This may not be practical for real-world video search engines. The
online learner disclosed herein may be effectively extended to
handling new labels, even though these new labels may have no
pre-labeled training data. The annotation performance of the new
labels may be gradually improved through the iterative active
learning process. In some embodiments, the new label learning may
be from zero-knowledge.
[0016] FIG. 1 illustrates a system 10 for online multi-label active
annotation. The system 10 may include a collection of video samples
12, included in a dataset 14 that may be saved in a memory 16. The
video samples 12 in the dataset 14 may be acquired various ways,
for example through data transfer, or through use of a video
crawler 18 that may be configured to browse the Internet 20 in a
methodical, automated manner to locate video samples 12, and to
download them to the memory 16. The memory 16 may be coupled with
an active annotation engine module 22. It will be understood that
other type of data files, not just video samples 12 may be used in
other embodiments.
[0017] The video samples 12 may include an initial batch of videos
that may include an initial pre-labeled training set 24 (IPLTS)
configured to be used by the active annotation engine module 22 to
build a preliminary classifier 26.
[0018] The active annotation engine module 22 may include a
sample-label pair selection module 28 that may be configured to
select a first batch of sample-label pairs 30 from the collection
of video samples 12. The sample-label pair selection module 28 may
be configured to select sample-label pairs (x.sub.s*, y.sub.s*) for
annotation as described below. The sample-label pair selection
process may be configured to, for example, minimize an expected
classification error.
[0019] The active annotation engine module 22 may also be coupled
with online participants 32 to make the first batch of sample-label
pairs 30 available to the online participants to enable the online
participants 32 to provide feedback 34 to the active annotation
engine module 22. The feedback 34 may be used for confirming or
rejecting an appropriateness of pairings of the sample-label pairs
30. The feedback 34 may be configured to update the preliminary
classifier 26 to form an updated classifier 27 such that the
updated classifier 27 may be used to annotate subsequent batches of
video samples 12. A classifier updating module 36 may be configured
to receive the feedback 34 to effect the updating of the
preliminary classifier 26 to the updated classifier 27. The online
participants 32 may provide labels 38 for the video samples 12. The
feedback 34 may be in the form of labels 38.

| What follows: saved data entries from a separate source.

(** A program is given a set of objects: it uses only those it holds, and what libudev
    makes is not one of the objects that are there. *)
Definition after (K : gset handle) X (e : callE X) (x : X) : gset handle :=
  (if frees X e then K ∖ list_to_set (option_list (needs X e)) else K) ∪ list_to_set (option_list (makes X e x)).
Definition refs : protocol := {|
  know := gset handle;
  may K X e := match needs X e with Some h => h ∈ K | None => True end;
  says K X e x := match makes X e x with Some h => h ∉ K | None => True end;
  learn := after;
  panics := true
|}.

(** ** The goroutines *)

(** The subscription of udevProbe.Start *)
Definition startSubscription (gates : gmap string bool) : udevevent.state * udevevent.Subscription :=
  udevevent.Subscribe
    (if features.IsEnabled gates features.ChangeDetection
     then [EventTypeAdd; EventTypeRemove; EventTypeChange] else [EventTypeAdd; EventTypeRemove])
    (udevevent.MkState [] 0 []).

(** UdevEventType.String *)
Definition eventTypeString (uevt : UdevEventType) : string :=
  match uevt with EventTypeAdd => "add" | EventTypeRemove => "remove" | EventTypeChange => "change" end.

(** The message says what happened and to which device. *)
Definition answers (ev : UdevEvent) (msg : EventMessage) : Prop :=
  Action msg = eventTypeString (eventType ev) /\
  exists bd, Devices msg = [bd] /\ blockdevice.devpath bd = udev.GetPath (evDevice ev).

(** [monitor]: process, as far as it got; [pending]: the events it is sending; [probe]: the
    message listenUdevEventMonitor is making; [others]: the goroutines that scan, and those
    that have a message to send; [handler]: the handling of a message by listen.  The rest is
    not of the program: [received], the events that went to the subscription so far, [sent],
    the messages the udev probe put on EventMessageChannel, and [handled], all messages listen
    took from it *)
Record goroutines := MkGoroutines {
  live : gset handle;
  monitor : prog (option err * list (nat * UdevEvent));
  pending : list (nat * UdevEvent);
  probe : option (prog EventMessage);
  others : list (prog (option EventMessage));
  handler : option (prog PState);
  received : list UdevEvent;
  sent : list EventMessage;
  handled : list EventMessage
}.
#[global] Instance eta_goroutines : Eta goroutines := fun s =>
  MkGoroutines (live s) (monitor s) (pending s) (probe s) (others s) (handler s) (received s) (sent s) (handled s).

(** What other goroutines run, and the message they send in the end: the scan of Start,
    rescans, and the mount probe when it saw a change *)
Definition scanMessage (r : PState * res EventMessage) : option EventMessage :=
  match r.2 with inl _ => None | inr msg => Some msg end.
Inductive other_program : prog (option EventMessage) -> Prop :=
  | op_start c acquired st : other_program (r <- udevProbe.startScan c acquired st ;; Ret (scanMessage r))
  | op_rescan c acquired st : other_program (r <- udevProbe.Rescan c acquired st ;; Ret (scanMessage r))
  | op_mount msg : other_program (Ret (Some msg)).

Section Pipeline.
Context `{K8sLib} (c : Controller) (m : udevevent.monitor) (fd : Z) (udevProbeName sysfsProbeName : string).

Definition process : prog (option err * list (nat * UdevEvent)) :=
  udevevent.process m fd (startSubscription (Gates c)).1.

(** One step of one goroutine.  The channel of a subscription has no buffer: the monitor
    goes on when its events have been taken.  Its errors are only logged.  Nor has
    EventMessageChannel a buffer: a message is sent when listen takes it.  The cache of devices
    is shared and replaced by scans, so a message may be handled with any. *)
Inductive step : goroutines -> goroutines -> Prop :=
  | step_monitor s X (e : callE X) k x :
      monitor s = Call e k -> pending s = [] -> says refs (live s) X e x ->
      step s (s <| live ::= fun L => after L X e x |> <| monitor := k x |>)
  | step_dispatch s err evs :
      monitor s = Ret (err, evs) -> pending s = [] ->
      step s (s <| monitor := process |> <| pending := evs |>
                <| received ::= fun l => (l ++ evs.*2)%list |>)
  | step_take s ch ev evs :
      pending s = (ch, ev) :: evs -> ch = udevevent.targetChannel (startSubscription (Gates c)).2 -> probe s = None ->
      step s (s <| pending := evs |>
                <| probe := Some (udevProbe.processUdevEvent udevProbeName sysfsProbeName ev) |>)
  | step_probe s X (e : callE X) k x :
      probe s = Some (Call e k) -> says refs (live s) X e x ->
      step s (s <| live ::= fun L => after L X e x |> <| probe := Some (k x) |>)
  | step_send s msg order st :
      probe s = Some (Ret msg) -> handler s = None ->
      step s (s <| probe := None |> <| sent ::= fun l => (l ++ [msg])%list |>
                <| handler := Some (udevProbe.listen c order st msg) |> <| handled ::= fun l => (l ++ [msg])%list |>)
  | step_spawn s p :
      other_program p -> step s (s <| others ::= fun l => (l ++ [p])%list |>)
  | step_other s i X (e : callE X) k x :
      others s !! i = Some (Call e k) -> says refs (live s) X e x ->
      step s (s <| live ::= fun L => after L X e x |> <| others ::= <[i := k x]> |>)
  | step_other_send s i msg order st :
      others s !! i = Some (Ret (Some msg)) -> handler s = None ->
      step s (s <| others ::= <[i := Ret None]> |>
                <| handler := Some (udevProbe.listen c order st msg) |> <| handled ::= fun l => (l ++ [msg])%list |>)
  | step_handler s X (e : callE X) k x :
      handler s = Some (Call e k) -> says refs (live s) X e x ->
      step s (s <| live ::= fun L => after L X e x |> <| handler := Some (k x) |>)
  | step_handled s st :
      handler s = Some (Ret st) -> step s (s <| handler := None |>).

(** From a monitor that was set up (monitorStart), with nothing else running *)
Inductive reachable : goroutines -> Prop :=
  | reach_init L :
      (KMonitor, udevevent.udevMonitor m) ∈ L -> reachable (MkGoroutines L process [] None [] None [] [] [])
  | reach_step s s' : reachable s -> step s s' -> reachable s'.
End Pipeline.

(** ** Ownership

    Every object that is there belongs to one goroutine. *)

Inductive owner := Monitor | Pending | Probe | Handler | Other (i : nat).
#[global] Instance owner_eq_dec : EqDecision owner.
Proof. solve_decision. Defined.

Implicit Types (O : gmap handle owner) (t : owner) (h : handle).

Definition owned O t : gset handle := dom (filter (fun ht => ht.2 = t) O).

Lemma elem_of_owned O t h : h ∈ owned O t <-> O !! h = Some t.
Proof.
  unfold owned. rewrite elem_of_dom. split.
  - intros [t' Ht]. apply map_lookup_filter_Some in Ht as [Ht Heq]. cbn in Heq. by subst.
  - intros Ht. exists t. by apply map_lookup_filter_Some.
Qed.

(** A call by the owner [t] *)
Definition owned_after O t X (e : callE X) (x : X) : gmap handle owner :=
  let O := if frees X e then match needs X e with Some h => delete h O | None => O end else O in
  match makes X e x with Some h => <[h := t]> O | None => O end.

Lemma makes_not_frees X (e : callE X) x : frees X e = true -> makes X e x = None.
Proof. by destruct e. Qed.

Lemma owned_after_dom O t X (e : callE X) x : dom (owned_after O t X e x) = after (dom O) X e x.
Proof.
  unfold owned_after, after. apply leibniz_equiv.
  destruct (frees X e), (needs X e), (makes X e x); cbn; rewrite ?dom_insert, ?dom_delete; set_solver.
Qed.

(** A call changes what its owner has, as the protocol says, and nothing of the others. *)
Lemma owned_after_self O t X (e : callE X) x :
  may refs (owned O t) X e -> says refs (dom O) X e x ->
  owned (owned_after O t X e x) t = after (owned O t) X e x.
Proof.
  cbn. intros Hm Hs. apply set_eq. intros h. unfold owned_after, after. rewrite elem_of_owned.
  destruct (frees X e) eqn:Hf.
  - rewrite (makes_not_frees X e x Hf). destruct (needs X e) as [h'|]; cbn.
    + rewrite elem_of_owned in Hm. rewrite lookup_delete_Some, elem_of_union, elem_of_difference, elem_of_owned. set_solver.
    + rewrite elem_of_union, elem_of_difference, elem_of_owned. set_solver.
  - destruct (makes X e x) as [h'|]; cbn.
    + rewrite elem_of_dom, <- eq_None_not_Some in Hs.
      rewrite lookup_insert_Some, elem_of_union, elem_of_owned. set_solver.
    + rewrite elem_of_union, elem_of_owned. set_solver.
Qed.

Lemma owned_after_other O t t' X (e : callE X) x :
  t' <> t -> may refs (owned O t) X e -> says refs (dom O) X e x ->
  owned (owned_after O t X e x) t' = owned O t'.
Proof.
  cbn. intros Hne Hm Hs. apply set_eq. intros h. unfold owned_after. rewrite !elem_of_owned.
  destruct (frees X e) eqn:Hf.
  - rewrite (makes_not_frees X e x Hf). destruct (needs X e) as [h'|]; [|done].
    rewrite elem_of_owned in Hm. rewrite lookup_delete_Some. naive_solver.
  - destruct (makes X e x) as [h'|]; [|done].
    rewrite elem_of_dom, <- eq_None_not_Some in Hs. rewrite lookup_insert_Some. naive_solver.
Qed.

(** ** The programs *)

(** Calls that have nothing to do with objects of libudev *)
Definition no_object X (e : callE X) : bool :=
  match e with UdevNew => false | e => bool_decide (needs _ e = None) end.

Lemma no_object_makes X (e : callE X) x : no_object X e = true -> makes X e x = None.
Proof. by destruct e. Qed.

Lemma no_object_refs {A} K (p : prog A) R :
  uses no_object p -> returns p R -> wp refs K p (fun K' a => K' = K /\ R a).
Proof.
  apply uses_returns_keeps; [done|]. intros X e He.
  assert (Hn : needs X e = None) by (by destruct e). cbn. rewrite Hn. split; [done|].
  intros x. unfold after. rewrite Hn, (no_object_makes X e x He). destruct (frees X e); set_solver.
Qed.

Lemma no_object_keeps {A} K (p : prog A) : uses no_object p -> wp refs K p (fun K' _ => K' = K).
Proof. intros Hp. eapply wp_mono; [|by apply no_object_refs, returns_any]. by intros K' a [-> _]. Qed.

Lemma GetUid_objects d : uses no_object (udev.GetUid d).
Proof. unfold udev.GetUid, hostname. cbv zeta. uses_solve. Qed.

Lemma sysfs_string_objects f : uses no_object (sysfs.readSysFSFileAsString f).
Proof. unfold sysfs.readSysFSFileAsString. uses_solve. Qed.
#[export] Hint Resolve sysfs_string_objects : uses.

Lemma fillSysfs_objects devtype bd : uses no_object (udevProbe.fillSysfs devtype bd).
Proof.
  unfold udevProbe.fillSysfs, sysfs.NewSysFsDeviceFromDevPath, sysfs.getDeviceSysPath, sysfs.GetDependents, sysfs.getPartitions, sysfs.getHolders, sysfs.getSlaves,
    sysfs.entriesOf, sysfs.GetDeviceType. cbv zeta. uses_solve.
Qed.

Lemma DiskInfo_objects d : uses no_object (udev.DiskInfoFromLibudev d).
Proof. unfold udev.DiskInfoFromLibudev, udev.GetDevLinks, udev.addLink. cbv zeta. uses_solve. Qed.

Lemma DeactivateStale_objects c ds : uses no_object (DeactivateStaleBlockDeviceResource c ds).
Proof.
  unfold DeactivateStaleBlockDeviceResource, GetActiveSparseBlockDevicesUUID, ListBlockDeviceResource,
    DeactivateBlockDevice, GetSparseFileDir, Getenv. cbv zeta. uses_solve.
Qed.

(** *** Making and freeing *)

Lemma wp_ret (P : protocol) {A} K (a : A) Q : Q K a -> wp P K (Ret a) Q.
Proof. done. Qed.

(** A call that makes an object, or frees one *)
Lemma wp_makes {X B} K (e : callE X) (k : X -> prog B) Q :
  may refs K X e -> frees X e = false ->
  (forall x, makes X e x = None -> wp refs K (k x) Q) ->
  (forall x h, makes X e x = Some h -> h ∉ K -> wp refs ({[h]} ∪ K) (k x) Q) ->
  wp refs K (bind (call e) k) Q.
Proof.
  intros Hm Hf Hn Hs. apply wp_then; [done|]. intros x. cbn. unfold after. rewrite Hf.
  destruct (makes X e x) as [h|] eqn:He; intros Hx; cbn.
  - replace (K ∪ ({[h]} ∪ ∅)) with ({[h]} ∪ K) by set_solver. by eapply Hs.
  - replace (K ∪ ∅) with K by set_solver. by apply Hn.
Qed.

[0020] The active annotation engine module 22 may be further
configured to iteratively select subsequent sample-label pairs 30
from the subsequent batches of video samples 12, and to provide the
subsequent sample-label pairs 30 to the online participants 32 to
enable the online participants 32 to provide feedback 34 to the
active annotation engine module 22 confirming or rejecting an
appropriateness of pairings of the subsequent sample-label pairs
30. The feedback 34 may be configured to iteratively update the
preliminary classifier 26 to form a subsequently updated classifier
27 such that the subsequently updated classifier 27 is used to
annotate subsequent batches of video samples 12. The preliminary
classifier 26 and the updated classifier 27 may be configured to
provide automated annotation of the video samples 12.
[0021] The system may include a data connection 40 between the
active annotation engine module 22 and one or more dedicated data
labelers 42, and may be configured to enable the one or more
dedicated data labelers 42 to provide additional annotation, for
example labels 38 for the video samples 12. The dedicated data
labelers 42 may instead, or in addition, provide feedback 34 to the
active annotation engine module 22 that may be configured to
confirm or reject the accuracy and/or appropriateness of at least
some of the automatic annotation done using the updated classifier
27.
[0022] The system 10 may also include a query log module 46 that
may be configured to capture query criteria from queries 48 used by
the online participants 32. The system 10 may be configured to use
the query criteria to create one or more new labels 50 to be used
by the active annotation engine module 22. A correlation module 52
may be configured to compare the new label 50 to other labels 38
previously used to annotate the video samples 12. The correlation
module 52 may be further configured to use the new label 50 only if
a level of correlation between the new label 50, and at least one
previously used label 38, is above a predetermined threshold.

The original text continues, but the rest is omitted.